Monday, April 2, 2012

Map of the Week 4-2-2012: World's Largest Atlas


Earth Platinum, the World’s Largest Atlas, just published in a limited edition of 31 copies, at $100,000 each, pictured with Gordon Cheers, who spearheaded the 4-year project. The maps show geographic features  with an usually high amount of detail that is not possible to be shown on an ordinary scale map, including wee villages and mountain footpaths, and, for some odd reason, the location of shipwrecks! 

OK, this is HUGE!  The world’s largest Atlas, beating the previous contender by more than a foot.  It’s 6 feet high and about 9 feet across when opened up, and is the brainchild of Gordon Cheers, who hopes his atlas, Earth Platinum, will become as renowned and influential as the 1660 Klencke Atlas (below). 

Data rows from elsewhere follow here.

(** * Verification of [scor]: normalising measurements into scores in [0,1]

    Shallow embedding of the TypeScript module [scor.ts].  Three snapshots of
    the module are embedded:
    - [ScorV1]: [src/scor.ts] (lines 1-467): Scores without weight, weights
      passed separately to [distributeWeights] and [createToMean];
    - [ScorW]: [src/unnamed/part_001]: Scores carrying a [weight] field,
      [distributeWeights] over Scores and an unweighted [createToMean];
    - [ScorOld]: the earlier [scor] kept at the end of [src/scor.ts]
      (lines 469-567), whose functions throw [Error(INVALID_RANGE)].

    JavaScript numbers are IEEE-754 binary64 values, modelled by Rocq's
    primitive floats ([PrimFloat]); every arithmetic operation and comparison
    of the source is the corresponding primitive operation. *)

From Stdlib Require Import ZArith List String Bool Permutation Lia.
From Stdlib Require Import Floats.
From Stdlib Require Uint63.
Import ListNotations.

Open Scope string_scope.

(** ** JavaScript values, errors and the throw monad *)

(** The values an extractor ([toValue]) can produce at run time: the type
    says [number], but the spec also considers [null] and [undefined]. *)
Inductive jsval :=
| JNum (x : float)
| JUndefined
| JNull.

(** JavaScript's [ToNumber] on these primitives. *)
Definition to_number (v : jsval) : float :=
  match v with
  | JNum x => x
  | JUndefined => nan
  | JNull => zero
  end.

(** Thrown exceptions.  [RangeError] and [TypeError] are the library's own;
    [Thrown] stands for any other value a caller-supplied function throws.
    Messages are the source's message text; values interpolated into a
    template literal are left as the [${...}] placeholder. *)
Inductive js_error :=
| RangeError (msg : string)
| TypeError (msg : string)
| Thrown (payload : nat).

The Klencke Atlas, no slouch when it comes to size, is about 5 feet high and 6 feet wide when opened.  It had been produced as a gift from the Dutch to King Charles II of England when the King was restored to his throne after many years of living in exile in Holland. King Charles was apparently a map enthusiast, and the Atlas, produced in the Golden Age of Dutch cartography, contained maps by Blaeu and Hondius, amoung other well-known map-makers of the day.  See http://www.bbc.co.uk/programmes/p007hqxm for a short clip on the Atlas from The Beauty of Maps BBC series.
See the publisher’s website for full details on Earth Platinum:  http://www.millenniumhouse.com.au/title-earth-plat.html  

Some info about the cartography that went into the Atlas: http://www.millenniumhouse.com.au/assets/EPpressrelease1.pdf 


And let’s not forget the folly of large maps, as per the infamous large map in Lewis Carroll’s “Sylvie and Bruno:”
“And then came the grandest idea of all! We actually made a map of the country, on the scale of a mile to the mile!”
“Have you used it much?” I enquired.
“It has never been spread out, yet,” said Mein Herr. “The farmers objected: they said it would cover the whole country, and shut out the sunlight!  So we now use the country itself, as its own map, and I assure you it does nearly as well.”